Quando mostrei minha carteirinha, uma funcionária, que tinha à sua
frente uma pessoa em claro sofrimento, devolveu a carteira e afirmou,
sem alterar o tom de voz ou a expressão: “esse tipo aí a gente não
atende”. O “tipo” a que ela se referia, até hoje não sei qual é. O fato é
que o hospital aceitava, sim, o meu plano de saúde. Até os enfermeiros
do SAMU (que foram excepcionais no atendimento, diga-se) ficaram
escandalizados. Tive que recorrer a um hospital público. Lá, entrei, fui
submetido a um breve procedimento cirúrgico, e saí, em cerca de 25
minutos. As condições não eram as melhores, mas saí bastante satisfeito.

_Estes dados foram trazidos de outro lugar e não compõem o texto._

Lemma scheduler_step_ok w op : world_ok w -> op_ok op -> exists w', scheduler_step w op = Some w' /\ world_ok w'.
Proof.
  intros Hw Ho. destruct op as [closed frames|k|quantum]; [by apply enqueue_step_ok|..]; destruct Hw as [Hs Hq]; cbn [scheduler_step].
  - destruct (remove_association (state w) k) as [n st'] eqn:E. destruct (remove_association_ok _ _ _ _ Hs E) as (H1 & H2 & H3 & _). eexists. split; [done|]. split; [done|].
    intros j. cbn [snd state pending log_accepted log_received]. specialize (Hq j). etrans; [|exact Hq]. destruct (decide (j = k)) as [->|]; [rewrite H2; apply sublist_app; [done|apply sublist_nil_l]|by rewrite H3].
  - pose proof (recv_with_quantum_ok quantum (pending w) (state w) Hs) as H. destruct (recv_with_quantum entries quantum (pending w) (state w)) as [[[f|] p'] st'].
    + destruct H as [H1 H2]. eexists. split; [done|]. split; [done|]. intros k. cbn [state pending log_accepted log_received]. specialize (Hq k). specialize (H2 k).
      rewrite <- (app_assoc (log_received w)). change ([f] ++ p') with (f :: p'). rewrite of_association_app, <- app_assoc, H2, app_assoc, <- of_association_app. done.
    + destruct H as (-> & Hp & -> & _). eexists. split; [done|]. split; [done|]. intros k. cbn [state pending log_accepted log_received]. specialize (Hq k). by rewrite Hp in Hq.
Qed.

Lemma run_scheduler_ok ops : Forall op_ok ops -> exists w, run_scheduler ops = Some w /\ world_ok w.
Proof.
  intros H. unfold run_scheduler. assert (world_ok (mkWorld state_new [] [] [])) as H0.
  { split; [apply state_new_inv|]. intros k. cbn. unfold contents, state_new. cbn. by rewrite lookup_empty. }
  revert H0. generalize (mkWorld state_new [] [] []). induction H as [|op ops Hop _ IH]; intros w Hw; [by exists w|]. cbn [foldl mbind option_bind].
  destruct (scheduler_step_ok w op Hw Hop) as (w' & -> & Hw'). by apply IH.
Qed.

End invariant.

(** ** The theorem *)

(** C14: The datagram queue after any sequence of groups, removals and receptions, in whatever
    order the hash map is visited.  Both eviction loops end.  The counters are exact, every
    association and the whole queue stay within their budgets, and exactly the associations
    with data are in the ready list.  The frames of an association are received in the order
    in which they were accepted and none twice; a group is queued exactly when it is well formed
    and within the budgets, and what is evicted for it is the oldest of an association, and
    nothing when there is room.  The receiver finds a frame whenever one is queued: the number
    of visits that it computes is enough for every deficit. *)
Theorem datagram_scheduler_correct entries config ops :
  (forall m, entries m ≡ₚ map_to_list m) -> config_valid config -> global_packet_limit config * (global_byte_limit config + 2) <= USIZE_MAX -> Forall op_ok ops ->
  exists w, run_scheduler entries config ops = Some w /\ st_inv config (state w) /\ in_sequence w /\
    (forall f frames, group_ok (f :: frames) -> exists st' o, enqueue_group entries config false (state w) (f :: frames) = Some (st', o) /\
      accepted o = group_fits config (f :: frames) /\ (accepted o = true -> queued config (state w) (conn_id f) (make_item (f :: frames)) o st')) /\
    (forall quantum, fst (fst (recv_with_quantum entries quantum (pending w) (state w))) = None <-> pending w = [] /\ total_packets (state w) = 0).
Proof.
  intros He Hc Hl Ho. destruct (run_scheduler_ok entries config He Hc Hl ops Ho) as (w & Hr & [Hs Hq]). exists w. split; [done|]. split; [done|]. split; [done|]. split.
  - intros f frames Hg. destruct (group_fits config (f :: frames)) eqn:E.
    + destruct (enqueue_group_ok entries config He Hc f frames (state w) Hs Hg E) as (st' & o & ? & ? & _ & ?). exists st', o. done.
    + exists (state w), rejected. unfold enqueue_group. rewrite E. done.
  - intros quantum. pose proof (recv_with_quantum_ok entries config He Hc Hl quantum (pending w) (state w) Hs) as H. destruct (recv_with_quantum entries quantum (pending w) (state w)) as [[[f|] p'] st'] eqn:E; cbn.
    + split; [done|]. intros [Hp Ht]. exfalso. unfold recv_with_quantum in E. rewrite Hp in E. cbn in E.
      destruct (try_pop_ok entries config He Hc Hl (Z.max 1 quantum) (state w) ltac:(lia) Hs) as [(k & i & st1 & Et & D)|(Et & _)]; rewrite Et in E; [|done].
      destruct D as [[D1 _ _] D2 _ _ D5]. destruct (st_totals_nonneg _ _ _ D1). destruct Hs as [Hs _ _]. unfold contents in D2. destruct (queues (state w) !! k) as [q|] eqn:Ek; [|done].
      destruct (st_totals_ge _ _ _ k q Hs Ek) as [Hp' _]. destruct (so_queue _ _ _ Hs k q Ek) as [Hqk _]. pose proof (queue_counts k q Hqk) as (_ & _ & Hz). cbn in D2. destruct (so_queue _ _ _ Hs k q Ek) as [[Hi _ _ _] _]. rewrite D2 in Hi. apply Forall_cons in Hi as [(? & _) _]. lia.
    + destruct H as (_ & ? & _ & ?). done.
Qed.

Definition sample_config : DatagramSchedulerConfig := mkConfig 128 1048576 128 1048576.
Definition sample_frame (k x b : Z) : DatagramFrame := mkFrame [k] [x] b None.
Definition entries_of (m : gmap str AssociationQueue) : list (str * AssociationQueue) := map_to_list m.
Definition sample_run : list scheduler_op := [Enqueue false [sample_frame 97 1 2000]; Enqueue false [sample_frame 98 2 10]; Receive 1452].

Lemma datagram_scheduler_correct_witness :
  (log_received <$> run_scheduler entries_of sample_config sample_run) = Some [sample_frame 98 2 10] /\
  exists w, run_scheduler entries_of sample_config sample_run = Some w /\ in_sequence w.
Proof.
  split; [vm_compute; reflexivity|].
  destruct (datagram_scheduler_correct entries_of sample_config sample_run) as (w & H1 & _ & H2 & _).
  - intros m. reflexivity.
  - split; vm_compute; split; discriminate.
  - vm_compute. discriminate.
  - repeat (apply Forall_cons; split); try apply Forall_nil; try exact I; vm_compute; discriminate.
  - exists w. split; [exact H1|exact H2].
Defined.

(** Each visit adds the quantum and takes one item: what small items leave over accumulates
    while the association stays backlogged, and is spent on large ones later. *)
Example deficit_accumulates :
  (fun w => deficit <$> queues (state w) !! [97]) <$>
  run_scheduler entries_of sample_config (((fun x => Enqueue false [sample_frame 97 x 1]) <$> [1; 2; 3; 4; 5]) ++ [Receive 1452; Receive 1452; Receive 1452; Receive 1452]) = Some (Some (4 * 1451)).
Proof. vm_compute. reflexivity. Qed.

End DatagramScheduler.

Nos meses que se seguiram, as dificuldades continuaram. Fui a outro
hospital particular para nada mais do que tirar os pontos que haviam
sido colocados. Não consegui. Motivo: o médico, para receber mais com a
minha consulta, disse que o procedimento precisaria de anestesia. Como
isso não era verdade, os “administradores” do meu plano, via telefone,
negaram. Uma semana depois, em um postinho de saúde, tirei os pontos,
sem cerimônia, sem anestesia, sem dor.
Como tantos milhões, fui tratado como mercadoria, por mais de uma vez.
Por outro lado, vi um sistema público que, de alguma maneira, tem se
esforçado para atender com mais qualidade, apesar de todos os percalços.
Não, não sou mercadoria. Saúde não é mercadoria. Não é nada positivo
que tenhamos um “bilionário da saúde”, muito menos em um país como o
Brasil. Tomar atitudes como excluir pessoas de planos por não serem
rentáveis, ou dificultar a vida dos idosos com burocracia e preços
escandalosos, tudo isso não pode ser apenas imoral. Existem leis que
combatem isso, e já passou da hora de serem aplicadas com rigor.